Il Mattino di Napoli pubblica una ricostruzione dettagliata delle ultime tragiche ore del giovane. A fornirla è il medico responsabile del pronto soccorso di Loreto Mare, Alfredo Pietroluongo: “Credo che i fatti evidenzino una superficialità di comportamento ed un disprezzo per la tutela dell’utenza ancora prima dell’inosservanza ai più elementari doveri professionali. Chiedo ove mai si dovesse ravvisare una condotta omissiva di intervenire e di denunciarle alle autorità competenti”.

Il racconto del medico

  • Ore 21.46, 16 agosto. “Il ragazzo, vittima di un incidente stradale, viene ricoverato in codice rosso. Dopo le indagini radiografiche e Tac veniva riportato in codice rosso dove i rianimatori constatavano un progressivo peggioramento delle condizioni generali ed un progressivo calo dell’emoglobina ai valori 7. Si provvedeva a richiedere il sangue in urgenza”.
  • Ore 01:04, 17 agosto. “Avveniva il ricovero in Chirurgia con prognosi riservata ed in imminente pericolo di vita. Ciò nonostante, il paziente rimaneva in codice rosso impegnando due unità infermieristiche del Pronto Soccorso con visibile disagio per il resto delle attività dello stesso pronto soccorso mentre le anestesiste intervenute rientravano in rianimazione”.  
  • Ore 01.45, 17 agosto. “Venuto a conoscenza del fatto che il paziente era in attesa da circa due ore di essere trasportato in un altro Presidio per eseguire una angioTac e la cosa si rallentava perché non vi era accordo su quali infermieri avrebbero dovuto eseguire il trasferimento, chiedo di provvedere ad accelerare i tempi dell’iter diagnostico anche perché il codice rosso era bloccato da circa quattro ore”. Il medico di turno risponde che “sapeva lui cosa doveva fare e che le cose andavano bene così”. Nel frattempo viene deciso chi doveva accompagnare il paziente.
  • Ore 03:30, 17 agosto. “Il padre del ragazzo quasi in lacrime, infuriato, mi veniva a chiedere cosa si stava aspettando, preoccupato delle condizioni del figlio che peggioravano”. Pietroluongo cerca di parlare con il medico che stava seguendo il caso e scoppia uno scambio di accuse. A quel punto, prosegue, “mi precipitavo al Pronto soccorso chiedendo che un infermiere del Pronto soccorso si offrisse volontario per l’accompagnamento e raccomandavo di far partire immediatamente l’ambulanza con rianimatore e chirurgo a bordo”. Il gruppo parte “ma senza rianimatore”.  Antonio arriva all’ospedale Vecchio Pellegrini: gli vengono trasfuse altre tre sacche di sangue e i medici criticano l’assenza dell’autoambulanza rianimativa, mezzo che non è stato ottenuto neanche per il ritorno al Loreto Mare dove il paziente rientra alle 8.30, in rianimazione dove muore.

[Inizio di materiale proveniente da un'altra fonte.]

#[global] Instance value_eq_dec : EqDecision value.
Proof. solve_decision. Defined.

(** Python's numeric tower, as far as it is modelled: [bool] is a subclass
    of [int]. *)
Definition as_int (v : value) : option Z :=
  match v with
  | VBool true => Some 1
  | VBool false => Some 0
  | VInt n => Some n
  | VNone | VStr _ => None
  end.

(** [a == b] *)
Definition py_eq (a b : value) : bool :=
  match a, b with
  | VNone, VNone => true
  | VStr s, VStr t => bool_decide (s = t)
  | _, _ =>
      match as_int a, as_int b with
      | Some m, Some n => bool_decide (m = n)
      | _, _ => false
      end
  end.

(** [a != b] *)
Definition py_ne (a b : value) : bool := negb (py_eq a b).

(** ** The session mapping *)

(** What [__controlled_widgets__[key]['tracked_trigger_fields']] holds:
    trigger-field key to the value captured for it. *)
Abbreviation snapshot := (gmap string value).

Record session_state : Type := {
  (** user keys *)
  values : gmap string value;
  (** [st.session_state.__default_values__], when present *)
  __default_values__ : option (gmap string value);
  (** [st.session_state.__controlled_widgets__], when present; each entry is
      the one-field dictionary [{'tracked_trigger_fields': ...}] *)
  __controlled_widgets__ : option (gmap string snapshot)
}.
Lemma read_write_varlen (v : Z) (rest : list Z) :
  0 <= v -> read_varlen (write_varlen v ++ rest) = Some (v, rest).
Proof.
  intros Hv. rewrite write_varlen_nonneg_eq by exact Hv.
  rewrite <- varlen_loop_app. unfold read_varlen.
  assert (Hs : 0 <= Z.shiftr v 7) by (apply Z.shiftr_nonneg; exact Hv).
  rewrite read_varlen_loop by exact Hs. simpl.
  rewrite low7_high_bit, low7_idem. simpl.
  pose proof (split7 v). do 2 f_equal. lia.
Qed.

Lemma write_varlen_groups (v : Z) : 0 <= v -> write_varlen v = varlen_groups v.
Proof.
  intros Hv. rewrite write_varlen_nonneg_eq by exact Hv.
  assert (Hs : 0 <= Z.shiftr v 7) by (apply Z.shiftr_nonneg; exact Hv).
  rewrite varlen_loop_groups by exact Hs.
  unfold varlen_groups. rewrite (groups7_digits7 v Hv).
  pose proof (digits7_nonneg (Z.shiftr v 7)) as Hd.
  rewrite seqZ_snoc by exact Hd. rewrite map_app. simpl. f_equal.
  - apply map_ext_in. intros i Hi.
    apply list_elem_of_In, elem_of_seqZ in Hi.
    destruct (Z.ltb_spec i (digits7 (Z.shiftr v 7) + 1 - 1)); [|lia].
    rewrite group7_shiftr by lia. do 2 f_equal. lia.
  - destruct (Z.ltb_spec (digits7 (Z.shiftr v 7)) (digits7 (Z.shiftr v 7) + 1 - 1)); [lia|].
    f_equal. unfold group7.
    replace (7 * (digits7 (Z.shiftr v 7) + 1 - 1 - digits7 (Z.shiftr v 7)))
      with 0 by lia.
    rewrite Z.shiftr_0_r. reflexivity.
Qed.

Lemma length_varlen_groups (v : Z) :
  0 <= v -> Z.of_nat (length (varlen_groups v)) = groups7 v.
Proof.
  intros Hv. unfold varlen_groups. rewrite length_map, length_seqZ.
  rewrite (groups7_digits7 v Hv). pose proof (digits7_nonneg (Z.shiftr v 7)). lia.
Qed.

Lemma groups7_bounds (v : Z) :
  0 < v -> 128 ^ (groups7 v - 1) <= v < 128 ^ groups7 v.
Proof.
  intros Hv. unfold groups7. destruct (Z.eqb_spec v 0); [lia|].
  pose proof (Z.log2_spec v Hv) as [Hlo Hhi].
  pose proof (Z.log2_nonneg v) as Hnn.
  pose proof (Z.div_mod (Z.log2 v) 7 ltac:(lia)) as Hdm.
  pose proof (Z.mod_pos_bound (Z.log2 v) 7 ltac:(lia)) as Hmod.
  assert (Hq : 0 <= Z.log2 v / 7) by (apply Z.div_pos; lia).
  change 128 with (2 ^ 7). rewrite <- !Z.pow_mul_r by lia. split.
  - etransitivity; [|exact Hlo]. apply Z.pow_le_mono_r; lia.
  - eapply Z.lt_le_trans; [exact Hhi|]. apply Z.pow_le_mono_r; lia.
Qed.

Lemma app2_varlen_loop (v : Z) :
  0 <= v -> forall out,
  App2.varlen_loop (S (Z.to_nat (digits7 v))) v out = Some (varlen_loop v out).
Proof.
  intros Hv. pattern v. apply Zlt_0_ind; [|exact Hv]. clear v Hv.
  intros v IH Hv out. rewrite varlen_loop_eq.
  destruct (Z.ltb_spec 0 v) as [Hp|Hn].
  - pose proof (shiftr7_lt v Hp) as Hs.
    rewrite (digits7_step v Hp).
    pose proof (digits7_nonneg (Z.shiftr v 7)) as Hd.
    rewrite Z2Nat.inj_add by lia. change (Z.to_nat 1) with 1%nat.
    rewrite Nat.add_1_r. cbn [App2.varlen_loop].
    destruct (Z.eqb_spec v 0); [lia|]. apply IH. lia.
  - assert (v = 0) as -> by lia. reflexivity.
Qed.

Lemma app2_write_varlen (v : Z) :
  0 <= v -> App2.write_varlen (Z.to_nat (groups7 v)) v = Some (write_varlen v).
Proof.
  intros Hv. rewrite write_varlen_nonneg_eq by exact Hv.
  rewrite (groups7_digits7 v Hv).
  pose proof (digits7_nonneg (Z.shiftr v 7)) as Hd.
  rewrite Z2Nat.inj_add by lia. change (Z.to_nat 1) with 1%nat.
  rewrite Nat.add_1_r. unfold App2.write_varlen.
  apply app2_varlen_loop. apply Z.shiftr_nonneg. exact Hv.
Qed.

(** On a negative value the loop of [app2.py] never ends. *)
Lemma app2_varlen_loop_negative (fuel : nat) (v : Z) (out : list Z) :
  v < 0 -> App2.varlen_loop fuel v out = None.
Proof.
  revert v out. induction fuel as [|fuel IH]; intros v out Hv; [reflexivity|].
  simpl. destruct (Z.eqb_spec v 0); [lia|].
  apply IH. apply Z.shiftr_neg. exact Hv.
Qed.

(** ** [sorted] *)

Section SortedFacts.
Context {A : Type} (key : A -> Z).

Lemma insert_by_Permutation (x : A) (l : list A) :
  Permutation (insert_by key x l) (x :: l).
Proof.
  induction l as [|y l IH]; simpl; [reflexivity|].
  destruct (key x <=? key y); [reflexivity|].
  rewrite IH. apply perm_swap.
Qed.

Lemma sorted_Permutation (l : list A) : Permutation (sorted key l) l.
Proof.
  induction l as [|x l IH]; simpl; [reflexivity|].
  rewrite insert_by_Permutation, IH. reflexivity.
Qed.

Lemma insert_by_sorted (x : A) (l : list A) :
  StronglySorted (key_le key) l -> StronglySorted (key_le key) (insert_by key x l).
Proof.
  induction l as [|y l IH]; intros Hl; simpl.
  - repeat constructor.
  - inversion Hl as [|? ? Hl' Hy]; subst.
    destruct (Z.leb_spec (key x) (key y)) as [Hle|Hgt].
    + constructor; [exact Hl|]. constructor; [exact Hle|].
      eapply Forall_impl; [exact Hy|]. unfold key_le. simpl. intros; lia.
    + constructor; [apply IH; exact Hl'|].
      rewrite insert_by_Permutation. constructor; [unfold key_le; lia|exact Hy].
Qed.

Lemma sorted_sorted (l : list A) : StronglySorted (key_le key) (sorted key l).
Proof.
  induction l as [|x l IH]; simpl; [constructor|].
  apply insert_by_sorted. exact IH.
Qed.

(** Stability: the events of one key keep their order. *)
Lemma insert_by_filter (k : Z) (x : A) (l : list A) :
  filter (fun a => key a = k) (insert_by key x l) =
  filter (fun a => key a = k) (x :: l).
Proof.
  induction l as [|y l IH]; simpl; [reflexivity|].
  destruct (Z.leb_spec (key x) (key y)) as [Hle|Hgt]; [reflexivity|].
  rewrite !filter_cons in *. rewrite IH.
  destruct (decide (key y = k)), (decide (key x = k)); try reflexivity. lia.
Qed.

Lemma sorted_stable (k : Z) (l : list A) :
  filter (fun a => key a = k) (sorted key l) = filter (fun a => key a = k) l.
Proof.
  induction l as [|x l IH]; simpl; [reflexivity|].
  rewrite insert_by_filter, !filter_cons, IH. reflexivity.
Qed.

Lemma sorted_forallb (f : A -> bool) (l : list A) :
  forallb f (sorted key l) = forallb f l.
Proof.
  induction l as [|x l IH]; simpl; [reflexivity|]. rewrite <- IH.
  generalize (sorted key l). intros s.
  induction s as [|y s IHs]; simpl; [reflexivity|].
  destruct (key x <=? key y); simpl; [reflexivity|].
  rewrite IHs. destruct (f x), (f y); reflexivity.
Qed.
End SortedFacts.

Lemma ticks_sorted (events : list event) :
  StronglySorted Z.le (ticks (sorted fst events)).
Proof.
  unfold ticks. generalize (sorted_sorted fst events).
  generalize (sorted fst events). intros l Hl.
  induction Hl as [|x l Hl IH Hx]; simpl; constructor; [exact IH|].
  apply Forall_fmap. exact Hx.
Qed.

Lemma ticks_Permutation (events : list event) :
  Permutation (ticks (sorted fst events)) (ticks events).
Proof. unfold ticks. apply Permutation_map, sorted_Permutation. Qed.

(** ** [build_track] *)

Lemma varlen_loop_bytes (v : Z) (out : list Z) :
  forallb is_byte out = true -> forallb is_byte (varlen_loop v out) = true.
Proof.
  destruct (Z_le_gt_dec v 0) as [Hle|Hgt].
  - rewrite varlen_loop_eq. destruct (Z.ltb_spec 0 v); [lia|]. auto.
  - assert (Hv : 0 <= v) by lia. revert out.
    pattern v. apply Zlt_0_ind; [|exact Hv]. clear v Hgt Hv.
    intros v IH Hv out Hout. rewrite varlen_loop_eq.
    destruct (Z.ltb_spec 0 v) as [Hp|Hn]; [|exact Hout].
    apply IH; [apply shiftr7_lt; exact Hp|].
    simpl. rewrite Hout, andb_true_r.
    pose proof (continued_range v). unfold is_byte.
    apply andb_true_intro. split; [apply Z.leb_le|apply Z.ltb_lt]; lia.
Qed.

Lemma write_varlen_bytes (v : Z) : forallb is_byte (write_varlen v) = true.
Proof.
  unfold write_varlen. apply varlen_loop_bytes. simpl.
  rewrite andb_true_r. pose proof (land127_range (Z.max 0 v)). unfold is_byte.
  apply andb_true_intro. split; [apply Z.leb_le|apply Z.ltb_lt]; lia.
Qed.

Lemma extend_varlen (data : list Z) (v : Z) :
  extend data (write_varlen v) = Ok (data ++ write_varlen v).
Proof. unfold extend. rewrite write_varlen_bytes. reflexivity. Qed.

Lemma track_loop_ok (events : list event) :
  messages_ok events = true ->
  forall data last,
  for_each track_step events (data, last) =
  Ok (data ++ track_body last events, final_tick last events).
Proof.
  induction events as [|[tick msg] events IH]; intros Hok data last; simpl.
  - rewrite app_nil_r. reflexivity.
  - simpl in Hok. apply andb_prop in Hok as [Hmsg Hrest].
    rewrite extend_varlen. simpl. unfold extend at 1. rewrite Hmsg. simpl.
    rewrite IH by exact Hrest. rewrite <- !app_assoc. reflexivity.
Qed.

Lemma track_loop_raises (events : list event) :
  messages_ok events = false ->
  forall data last,
  for_each track_step events (data, last) = Raise ValueError.
Proof.
  induction events as [|[tick msg] events IH]; intros Hok data last; simpl.
  - discriminate.
  - simpl in Hok. rewrite extend_varlen. simpl. unfold extend at 1.
    destruct (forallb is_byte msg); simpl in *; [|reflexivity].
    apply IH. exact Hok.
Qed.

Lemma write_varlen_0 : write_varlen 0 = [0].
Proof. reflexivity. Qed.

(** [build_track] returns the body of the sorted events and the end of
    track marker, or raises [ValueError] when a message holds a value
    that is not a byte. *)
Lemma build_track_eq (events : list event) :
  build_track events =
  if messages_ok events
  then Ok (track_body 0 (sorted fst events) ++ [0; 255; 47; 0])
  else Raise ValueError.
Proof.
  unfold build_track.
  destruct (messages_ok events) eqn:Hok.
  - rewrite track_loop_ok by (unfold messages_ok; rewrite sorted_forallb; exact Hok).
    simpl. rewrite extend_varlen, write_varlen_0. simpl.
    unfold extend. simpl. rewrite <- app_assoc. reflexivity.
  - rewrite track_loop_raises by (unfold messages_ok; rewrite sorted_forallb; exact Hok).
    reflexivity.
Qed.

Il dolore del padre: “Me lo hanno ammazzato”

“Mio figlio è stato ammazzato. Mentre lui moriva, al pronto soccorso litigavano per decidere chi dovesse salire sull’ambulanza che doveva portare Antonio a fare una angiotac”, racconta il padre Raffaele al quotidiano partenopeo, “vogliamo la verità: chi ha ucciso un ragazzo di 23 anni deve pagare. Siamo arrivati al Loreto Mare attorno alle 21.30 e siamo stati subito assistiti. Poi mio figlio è stato posto su un lettino in attesa di effettuare l’esame utile a comprendere se vi fossero problemi ai vasi sanguigni. Su questo lettino è rimasto per ore, saranno state le 4 quando ho alzato la voce e solo allora medici e infermieri si sono messi d’accordo, dopo che li avevamo visti anche litigare. Intanto Antonio moriva”. “Ci fu consentito di vedere nostro figlio dopo le 15 quando già era deceduto”, prosegue, “era freddo, segno che era morto da tempo. Pretendiamo la verità”.

Il genitore ricorda che, dopo l’angiotac, il figlio “era stato portato in Rianimazione a causa delle tante fratture”. Poi, né lui né la moglie l’hanno più visto: “Ci avevano assicurato che avremmo visto Antonio verso le 13 e che gli esiti degli esami erano favorevoli. Poi abbiamo saputo che il ragazzo era stato colto da tre infarti. Adesso pretendiamo la verità”.